Iran in a letter to the International Atomic Energy Agency (IAEA) announced that it has started enriching uranium at 60% purity at its Fordow facility. It claimed that the decision was taken in response to last Thursday’s “anti-Iran” resolution adopted by the IAEA Board of Governors (BoG), Iranian Press Tv reported on Tuesday, November 22.
According to the report, Iran has also installed two advanced cascades at its Natanz facility and advanced centrifuge at Fordow, along with reinstalling centrifuges to halls at both the facilities, vacated after the Joint Comprehensive Plan of Action (JCPOA), or the Iran nuclear deal, was signed in 2015.
Iran has already been enriching uranium at 60% at its Natanz facility since April 2021, in response to an attack on the facility. Iran claimed that the attack was carried out by Israel.
The IAEA BoG passed the resolution on Thursday, November 17, the second of its kind in the last six months, accusing Iran of “insufficient cooperation” in its ongoing investigation into the matter of traces of man-made nuclear particles found at some of Iran’s nuclear sites in 2018. It also alleged that Iran was restricting the IAEA’s monitoring capabilities in its nuclear facilities.
Iran has claimed that it has already explained its part in the matter and the case of man-made nuclear particles is more than 15 years old and was closed before the JCPOA was signed. Iran claims that the issue has been revived now to force Iran into make more concessions in the JCPOA revival talks.
Iran’s nuclear program is “the most transparent”
Iran claimed that the IAEA resolution was “anti-Iran” and shows the West’s intentions to hinder its technical cooperation with the IAEA. Iranian Foreign Ministry spokesperson Nasser Kanaani said on Monday that despite Iran having the world’s “most transparent peaceful nuclear program,” the IAEA had gone ahead with the “politically motivated” resolution due to pressure from the US and its three European allies – France, Germany, and the UK.
The resolution had been introduced by the US and its European allies. Though the majority of the IAEA BoG’s 35 members voted in favor of the resolution, China and Russia voted against it.

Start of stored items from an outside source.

Definition encode_float (f : float) : string :=
  match PrimFloat.classify f with
  | FloatClass.NaN => "NaN"
  | FloatClass.PInf => "Infinity"
  | FloatClass.NInf => "-Infinity"
  | _ => float_repr f
  end.

Fixpoint dumps (v : pyval) : string :=
  match v with
  | PNone => "null"
  | PBool true => "true"
  | PBool false => "false"
  | PInt z => int_str z
  | PFloat f => encode_float f
  | PStr s => encode_str s
  | PList l => "[" ++ String.concat ", " (map dumps l) ++ "]"
  | PDict d =>
      "{" ++ String.concat ", "
               (map (fun kv => match kv with
                               | (k, x) => encode_str k ++ ": " ++ dumps x
                               end) d) ++ "}"
  end.

(** When [json.dumps] raises instead: the first thing met, in the order the
    text is written, that cannot be written.  An [int] with more digits than
    the limit cannot be printed; a container cannot be entered once [room]
    containers around it have been. *)
Definition digits (z : Z) : nat := String.length (int_str (Z.abs z)).

Definition over_limit (z : Z) : bool :=
  match int_max_str_digits with
  | O => false
  | limit => Nat.ltb limit (digits z)
  end.

Fixpoint dumps_raises (room : nat) (v : pyval) : option exn :=
  match v with
  | PInt z =>
      if over_limit z then Some (ValueError int_limit_message) else None
  | PList l =>
      match room with
      | O => Some (RecursionError recursion_message)
      | S room' =>
          (fix first (xs : list pyval) : option exn :=
             match xs with
             | [] => None
             | x :: rest =>
                 match dumps_raises room' x with
                 | Some e => Some e
                 | None => first rest
                 end
             end) l
      end
  | PDict d =>
      match room with
      | O => Some (RecursionError recursion_message)
      | S room' =>
          (fix first (kvs : list (string * pyval)) : option exn :=
             match kvs with
             | [] => None
             | (_, x) :: rest =>
                 match dumps_raises room' x with
                 | Some e => Some e
                 | None => first rest
                 end
             end) d
      end
  | _ => None
  end.

End Texts.

(** ** The registry and the server object *)

(** What evaluating [handler( **arguments )] comes to.  The argument is the
    [arguments] value of the request as it is; binding its keys to the
    parameters of the function is part of the call.  Either the binding fails
    (no mapping, a parameter without value, a key that is no parameter): the
    call raises a [TypeError] with the given text and the function is not
    entered.  Or the function is entered, and returns a value or raises an
    [Exception] [e], of which [str(e)] is the message. *)
Inductive call_outcome : Type :=
| Returns (result : pyval)
| Raises (message : string)
| Rejects (message : string).

Definition handler_fn : Type := pyval -> call_outcome.

(** An entry of [self.tools]. *)
Module Tool.

Record t : Type := {
  name : string;
  description : string;
  inputSchema : pyval;
  handler : handler_fn
}.

End Tool.

Record MCPServer : Type := {
  name : string;
  description : string;
  version : string;
  tools : dict Tool.t
}.

(** ** Effects

    A computation runs against the server object and may end in an exception.
    The runtime also keeps the list of the calls that entered the function of
    a handler so far, oldest first: it is how "the handler was (not) called"
    is observed. *)

Definition type_name (v : pyval) : string :=
  match v with
  | PNone => "NoneType"
  | PBool _ => "bool"
  | PInt _ => "int"
  | PFloat _ => "float"
  | PStr _ => "str"
  | PList _ => "list"
  | PDict _ => "dict"
  end.

Inductive outcome (A : Type) : Type :=
| Val (a : A)
| Exc (e : exn).
Arguments Val {A} a.
Arguments Exc {A} e.

Record runtime : Type := {
  self : MCPServer;
  calls : list (string * pyval)
}.

Definition M (A : Type) : Type := runtime -> outcome A * runtime.

Definition ret {A} (a : A) : M A := fun w => (Val a, w).

Definition bind {A B} (m : M A) (k : A -> M B) : M B :=
  fun w =>
    match m w with
    | (Val a, w') => k a w'
    | (Exc e, w') => (Exc e, w')
    end.

Definition raise {A} (e : exn) : M A := fun w => (Exc e, w).

(** [try: body  except Exception as e: handle e] *)
Definition try_except {A} (body : M A) (handle : exn -> M A) : M A :=
  fun w =>
    match body w with
    | (Val a, w') => (Val a, w')
    | (Exc e, w') => handle e w'
    end.

Notation "x <- m ;; k" := (bind m (fun x => k))
  (at level 61, m at next level, right associativity).

Definition get_self : M MCPServer := fun w => (Val (self w), w).

Definition set_tools (d : dict Tool.t) : M unit :=
  fun w =>
    (Val tt,
     {| self := {| name := name (self w);
                   description := description (self w);
                   version := version (self w);
                   tools := d |};
        calls := calls w |}).

(** [o.get(key, default)]: only a dict has the method. *)
Definition py_get (o : pyval) (key : string) (default : pyval) : M pyval :=
  match o with
  | PDict d => ret (get_default d key default)
  | _ =>
      raise (AttributeError
               ("'" ++ type_name o ++ "' object has no attribute 'get'"))
  end.

Definition unhashable {A} (key : pyval) : M A :=
  raise (TypeError ("unhashable type: '" ++ type_name key ++ "'")).

(** [str(e)]; for an [HTTPException] the status and its name, which its
    description would follow. *)
Definition exn_str (e : exn) : string :=
  match e with
  | AttributeError m => m
  | TypeError m => m
  | KeyError k => k
  | ValueError m => m
  | RecursionError m => m
  | Failure m => m
  | HTTPException code name => int_str code ++ " " ++ name
  end.

(** ** The request

    What [request.get_json()] has to work on: an exchange whose Content-Type
    does not announce JSON (one without a body is of this kind), one that
    announces JSON and carries something else (nothing at all, for one), or
    one that announces JSON and carries the text of the value [data]. *)
Inductive http_request : Type :=
| NoJson
| Malformed
| Json (data : pyval).

(** A parsed value stands for the request that carries it. *)
Coercion Json : pyval >-> http_request.

(** [request.get_json()], called as the source calls it, without [silent]:
    it gives the parsed value or aborts the request, with 415 where no JSON
    was announced and with 400 where the text does not parse (the statuses of
    the framework's current releases). *)
Definition get_json (request : http_request) : M pyval :=
  match request with
  | NoJson => raise (HTTPException 415 "Unsupported Media Type")
  | Malformed => raise (HTTPException 400 "Bad Request")
  | Json data => ret data
  end.

Section Lookup.

Context {RT : PyRuntime}.

(** [key not in d] *)
Definition not_in (key : pyval) (d : dict Tool.t) : M bool :=
  match key with
  | PStr s => ret (negb (dict_mem s d))
  | PList _ | PDict _ => unhashable key
  | _ => ret true
  end.

(** [d[key]] *)
Definition getitem (d : dict Tool.t) (key : pyval) : M Tool.t :=
  match key with
  | PStr s =>
      match dict_get d s with
      | Some t => ret t
      | None => raise (KeyError (py_repr key))
      end
  | PList _ | PDict _ => unhashable key
  | _ => raise (KeyError (py_repr key))
  end.

(** [json.dumps(result, ensure_ascii=False, default=str)] *)
Definition json_dumps (result : pyval) : M string :=
  match dumps_raises recursion_room result with
  | Some e => raise e
  | None => ret (dumps result)
  end.

End Lookup.
(** X19. Whatever happens in a call of [consume_queue_item], every row of
    the queue is still there afterwards with the same id, priority,
    destination and children; its retries have not gone down and have
    gone up by at most one; and a row that was already consumed or
    completed is exactly as it was. *)
Theorem consume_queue_item_keeps_rows
  {Mgr : Type} `{AsyncTransferManager Mgr}
  (clock : nat -> Z) (server_settings : Settings) (s : State Mgr)
  (j : nat) (q : SendQueue Mgr) :
  send_queue s !! j = Some q ->
  exists q',
    send_queue (snd (consume_queue_item clock server_settings s)) !! j = Some q' /\
    sq_id q' = sq_id q /\ priority q' = priority q /\
    created_time q' = created_time q /\
    destination q' = destination q /\ transfers q' = transfers q /\
    retries q <= retries q' <= retries q + 1 /\
    (pending q = false -> q' = q).
Proof.
  intros Hj.
  destruct (consume_shape clock server_settings s)
    as [[_ Hrun]|(i & q0 & q' & outs & n & Hrow & Hl & Hp & Hrun & Hcases)];
    rewrite Hrun; cbn [fst snd send_queue].
  - exists q. split; [exact Hj|]. repeat split; try reflexivity; lia.
  - destruct (decide (j = i)) as [->|Hne].
    + rewrite Hl in Hj. injection Hj as <-.
      exists q'. split; [apply list_lookup_insert_eq; eapply lookup_lt_Some; exact Hl|].
      destruct Hcases as [(t & m & ->)|[[-> _]| ->]]; cbn;
        (repeat split; try reflexivity; try lia; intros Hc; congruence).
    + exists q. rewrite list_lookup_insert_ne by congruence.
      split; [exact Hj|]. repeat split; try reflexivity; lia.
Qed.

Lemma consume_queue_item_keeps_rows_witness :
  exists q',
    send_queue (snd (consume_queue_item Scenario.wall_clock Scenario.two_retries
                       Scenario.stuck_queue)) !! 0%nat = Some q' /\
    0 <= retries q' <= 1.
Proof.
  destruct (@consume_queue_item_keeps_rows StubManager stub_manager
              Scenario.wall_clock Scenario.two_retries Scenario.stuck_queue 0%nat
              _ ltac:(reflexivity))
    as (q' & Hl & _ & _ & _ & _ & _ & Hr & _).
  exists q'. split; [exact Hl | exact Hr].
Defined.


Section CheckLoop.

Context {Mgr : Type} `{AsyncTransferManager Mgr}.
Variable clock : nat -> Z.
(** ** More concrete runs *)

(** The block of station 42 on a mjs2020-proto3 board, for the key the
    environments below draw. *)
Definition proto3_flash : bytes :=
  Eval vm_compute in
    match generate_flash APP_EUI 42 (repeat Byte.x2a 16) 2 2 with
    | Some flash => flash
    | None => []
    end.

(** Every child succeeds, and the upload reads back what was written. *)
Definition good_env : environment :=
  {| child := fun _ =>
       {| returncode := 0;
          stdout := "dfu-util 0.10";
          uploaded := repeat Byte.x00 80 ++ proto3_flash |};
     temp_file := fun _ => "/tmp/dfu-programmer.bin"%string;
     temp_dir := fun _ => "/tmp/dfu-programmer"%string;
     entropy := fun _ => Byte.x2a |}.


(** * Properties *)

(** ** The formats and the pieces of an encoding *)

Lemma SEGMENT_FORMAT_parsed :
  parse SEGMENT_FORMAT = Some (BigEndian, [cB; cB; cQ; cQ; cs 16; cH; cH]).
Proof. reflexivity. Qed.

Lemma BLOCK_FORMAT_parsed :
  parse BLOCK_FORMAT =
  Some (BigEndian, [cI; cB; cB; cQ; cQ; cs 16; cH; cH; cH; cI]).
Proof. reflexivity. Qed.

Lemma SEGMENT_FORMAT_size : calcsize SEGMENT_FORMAT = Some 38.
Proof. reflexivity. Qed.

Lemma BLOCK_FORMAT_size : calcsize BLOCK_FORMAT = Some 48.
Proof. reflexivity. Qed.

Lemma int_to_bytes_length o n z : List.length (int_to_bytes o n z) = n.
Proof.
  destruct o; simpl.
  - apply length_le_split.
  - rewrite length_rev. apply length_le_split.
Qed.

Lemma int_from_to_bytes o n z :
  uint n z -> int_from_bytes o (int_to_bytes o n z) = z.
Proof.
  unfold uint. intros H.
  destruct o; simpl; rewrite ?rev_involutive, le_combine_split;
    apply Z.mod_small; rewrite Z.mul_comm; exact H.
Qed.

Example int_to_bytes_big_endian :
  int_to_bytes BigEndian 4 0x01020304 = [Byte.x01; Byte.x02; Byte.x03; Byte.x04].
Proof. reflexivity. Qed.
(** C5: converting the same segment list twice yields identical output: two
    calls on the same segments end in the same outcome (the same clips, or
    the same exception). *)
Theorem C5_same_input_same_output (segments : list Segment)
    (out1 out2 : result (list TimelineClip)) :
  converts segments out1 -> converts segments out2 -> out1 = out2.
Proof.
  unfold converts. intros H1 H2.
  apply loop_run_for_loop in H1, H2. congruence.
Qed.

Lemma C5_witness :
  converts [hello_segment] (Ok [hello_clip])
  /\ segments_to_timeline_clips [hello_segment] = Ok [hello_clip].
Proof.
  assert (H : converts [hello_segment] (segments_to_timeline_clips [hello_segment])).
  { by apply loop_run_for_loop. }
  assert (H' : converts [hello_segment] (Ok [hello_clip])).
  { apply loop_run_for_loop. vm_compute; reflexivity. }
  split; [exact H'|].
  exact (C5_same_input_same_output [hello_segment] _ _ H H').
Defined.

Lemma round_three_decimals x : three_decimals (round x 3).
Proof.
  destruct x as [z|f]; simpl; [done|].
  unfold float_round. simpl.
  destruct (Prim2SF f) as [s|s| |s m e] eqn:Hf.
  - right. exists s, 0%Z. unfold decimal_to_float.
    rewrite <- Hf. symmetry. apply SF2Prim_Prim2SF.
  - left. by rewrite Hf.
  - left. by rewrite Hf.
  - right. by eexists _, _.
Qed.
(** * Smart_assistant: the analysis pipeline and the chat backend

  A shallow embedding of
    - [tools/analytics/safety_validator.py]  (module [SafetyValidator]),
    - [tools/analytics/sandbox/executor.py]  (module [Sandbox]),
    - [tools/analytics/code_generator.py], [tools/analytics/result_processor.py]
      and [agents/python_analysis_agent.py]  (module [Agent]),
    - [backend/main.py]                      (module [Backend]),
  followed by the properties of the specification stated over it.

  A Python [str] is the [string] of its UTF-8 bytes, lists are [list]s,
  insertion-ordered [dict]s are association lists.  What the program obtains from outside
  (the [ast] parser, the [re] engine, the [json] decoder, the Docker daemon,
  the LLM, the clock) is a parameter of the model: a [Variable] of a
  section or a field of an oracle record. *)

From Stdlib Require Import List String Ascii Bool Arith ZArith Lia.
Import ListNotations.
Open Scope string_scope.
Set Warnings "-register-all".

(* ================================================================= *)
(** ** Python strings *)

Module PyStr.

(** [c.lower()] on one character.  Only the letters A to Z have a lower
    case here: the texts the program lower-cases are its own messages and
    the identifiers of the analysed source, taken to be ASCII. *)
Definition lower_ascii (c : ascii) : ascii :=
  let n := nat_of_ascii c in
  if andb (Nat.leb 65 n) (Nat.leb n 90) then ascii_of_nat (n + 32) else c.

(** [s.lower()] *)
Fixpoint lower (s : string) : string :=
  match s with
  | EmptyString => EmptyString
  | String c s' => String (lower_ascii c) (lower s')
  end.

(** [s.startswith(p)] *)
Fixpoint startswith (s p : string) : bool :=
  match p, s with
  | EmptyString, _ => true
  | String a p', String b s' => if Ascii.eqb a b then startswith s' p' else false
  | String _ _, EmptyString => false
  end.

(** [needle in hay] *)
Fixpoint contains (needle hay : string) : bool :=
  if startswith hay needle then true
  else match hay with
       | EmptyString => false
       | String _ hay' => contains needle hay'
       end.

(** [s.endswith(p)] *)
Definition endswith (s p : string) : bool :=
  let ls := String.length s in
  let lp := String.length p in
  if Nat.leb lp ls then String.eqb (substring (ls - lp) lp s) p else false.

(** [s.split(sep)[0]] for a one-character separator. *)
Fixpoint split_head (sep : ascii) (s : string) : string :=
  match s with
  | EmptyString => EmptyString
  | String c s' => if Ascii.eqb c sep then EmptyString else String c (split_head sep s')
  end.

(** [sep.join(l)] *)
Fixpoint join (sep : string) (l : list string) : string :=
  match l with
  | [] => ""
  | [x] => x
  | x :: rest => x ++ sep ++ join sep rest
  end.

(** [not l] for a list: the list is empty. *)
Definition is_empty {A : Type} (l : list A) : bool :=
  match l with [] => true | _ :: _ => false end.

(** [c.isspace()] for a character of one byte: tab to carriage return,
    the four separators 28 to 31, and the space. *)
Definition is_space (c : ascii) : bool :=
  let n := nat_of_ascii c in
  (Nat.leb 9 n && Nat.leb n 13) || (Nat.leb 28 n && Nat.leb n 32).
(** * scgenome.snvphylo: presence/absence likelihoods of SNVs per cluster

    A shallow embedding of [scgenome/snvphylo.py]:
    - the likelihood model ([log_binomial_pdf], [log_likelihood_absent],
      [log_likelihood_present], [calculate_likelihood_absent],
      [calculate_likelihood_present], [compute_log_likelihoods]);
    - the interval annotator ([find_overlapping_segments],
      [annotate_copy_number]);
    - the aggregation pipeline ([compute_snv_log_likelihoods]).
    [compute_dollo_ml_tree] drives the external [dollo] library and is not
    embedded.

    Conventions.  A pandas DataFrame is a list of rows (a record per row,
    one field per column); a Python exception is an [Error] result; a
    float64 cell that holds an integer value or NaN is an [option Z]
    ([None] is NaN).  The numerical library (numpy float arithmetic,
    [scipy.stats.binom.logpmf], [scipy.misc.logsumexp]) is an interface,
    the class [Numerics]; the statements that do not depend on the value of
    a floating-point result hold for every instance, the others are proved
    for the instance [ExactNumerics] of real arithmetic, which leaves the
    rounding of float64 out and keeps NaN and the infinities. *)

From Stdlib Require Import ZArith List Bool String Ascii Lia Permutation Sorted.
From Stdlib Require Import QArith Qround DecimalString DecimalZ DecimalPos.
From Stdlib Require Import Reals Lra Qreals.
Import ListNotations.

#[local] Open Scope string_scope.
#[local] Open Scope list_scope.
#[local] Open Scope Z_scope.

(** ** Python exceptions and the error monad *)

Inductive exn : Type :=
| ValueError (msg : string)
| IndexError (msg : string)
| KeyError (msg : string).

Inductive result (A : Type) : Type :=
| Ok (a : A)
| Error (e : exn).
Arguments Ok {A} a.
Arguments Error {A} e.

Definition bind {A B : Type} (r : result A) (k : A -> result B) : result B :=
  match r with
  | Ok a => k a
  | Error e => Error e
  end.

Notation "'do' x <- r ; k" := (bind r (fun x => k))
  (at level 10, x name, r at level 100, k at level 200).

(** A [for] loop whose body may raise, collecting one value per iteration. *)
Fixpoint mapM {A B : Type} (f : A -> result B) (l : list A) : result (list B) :=
  match l with
  | [] => Ok []
  | x :: l' => do y <- f x; do ys <- mapM f l'; Ok (y :: ys)
  end.

Definition is_ok {A : Type} (r : result A) : bool :=
  match r with Ok _ => true | Error _ => false end.

(** The exception raised by [find_overlapping_segments]:
    [raise ValueError('duplicate columns')]. *)
Definition DuplicateSegmentBoundary : exn := ValueError "duplicate columns".

(** ** numpy helpers on integers *)

(** [ceil(a / b)] for [b > 0]. *)
Definition ceil_div (a b : Z) : Z := - ((- a) / b).

(** [np.arange(start, stop, step)] for [step > 0] on integer-valued floats:
    [ceil((stop - start) / step)] elements [start + i * step]; an empty array
    when that length is not positive. *)
Definition np_arange (start stop step : Z) : list Z :=
  map (fun i => start + Z.of_nat i * step)
      (seq 0 (Z.to_nat (ceil_div (stop - start) step))).

(** [np.arange(1., c_m + 1., 1.)] where [c_m] is a float64 cell: when [c_m]
    is NaN the length cannot be computed and numpy raises [ValueError]
    ("arange: cannot compute length"; "Maximum allowed size exceeded" in
    older releases). *)
Definition arange_cell (c_m : option Z) : result (list Z) :=
  match c_m with
  | Some m => Ok (np_arange 1 (m + 1) 1)
  | None => Error (ValueError "arange: cannot compute length")
  end.
(** * app_nutri: client records, appointments, CSV/PDF export and weekly digest

    A shallow embedding of [src/app_nutri.py].  Python text is a [string]
    (the bytes SQLite stores); character classes ([str.strip], [int]) are
    the ASCII ones.  Integers are [Z].  Code that can raise returns a
    [result]; the SQLite file is a [database] value threaded through the
    handlers of [MainWindow]. *)

From Stdlib Require Import ZArith List Bool Ascii String Lia Sorted Permutation.
Import ListNotations.

Local Open Scope string_scope.
Local Open Scope Z_scope.

(* ================================================================== *)
(** ** Exceptions *)

Inductive exn : Type :=
| ValueError | TypeError | KeyError | OverflowError | IntegrityError
| CsvError | FileNotFoundError.

Inductive result (A : Type) : Type :=
| Ok (a : A)
| Raise (e : exn).
Arguments Ok {A} a.
Arguments Raise {A} e.

Definition bind {A B} (r : result A) (k : A -> result B) : result B :=
  match r with
  | Ok a => k a
  | Raise e => Raise e
  end.

Notation "x <- r ;; k" := (bind r (fun x => k))
  (at level 61, r at next level, right associativity).

(** [try: body except Exception: handler]. *)
Definition try_except {A} (body : result A) (handler : exn -> result A) : result A :=
  match body with
  | Ok a => Ok a
  | Raise e => handler e
  end.

(* ================================================================== *)
(** ** Python text primitives *)

Module Py.

(** [str.isspace] per character, ASCII range: TAB..CR, FS..US, SPACE. *)
Definition isspace (c : ascii) : bool :=
  let n := nat_of_ascii c in
  (((9 <=? n) && (n <=? 13)) || ((28 <=? n) && (n <=? 31)) || (n =? 32))%nat.

Fixpoint lstrip (s : string) : string :=
  match s with
  | EmptyString => EmptyString
  | String c s' => if isspace c then lstrip s' else s
  end.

Iran, a signatory to the Nuclear Nonproliferation Treaty (NPT), has committed that its nuclear program is peaceful. It started enriching uranium beyond the 3.67% purity allowed under the JCPOA in 2019, a year after the US withdrew from the deal unilaterally in 2018 and imposed strict economic and political sanctions on Iran.
Iran had also removed IAEA cameras installed at some of its nuclear sites to monitor nuclear activities in response to the earlier resolution of the IAEA BoG in June. It also imposed restrictions on physical inspection of its nuclear sites in response to the continued US sanctions.
While 60% enrichment is high, it is still far from weapon-grade uranium which requires more than 90% purity. Iran claims it has the right to take “corrective measures” under the provisions of the JCPOA and will revert back to full compliance once the US withdraws its sanctions completely.
Talks to revive the JCPOA, ongoing since early 2021, have been stalled after Iran demanded ending the IAEA investigation. The US has recently claimed that revival of the JCPOA is not a priority at the moment.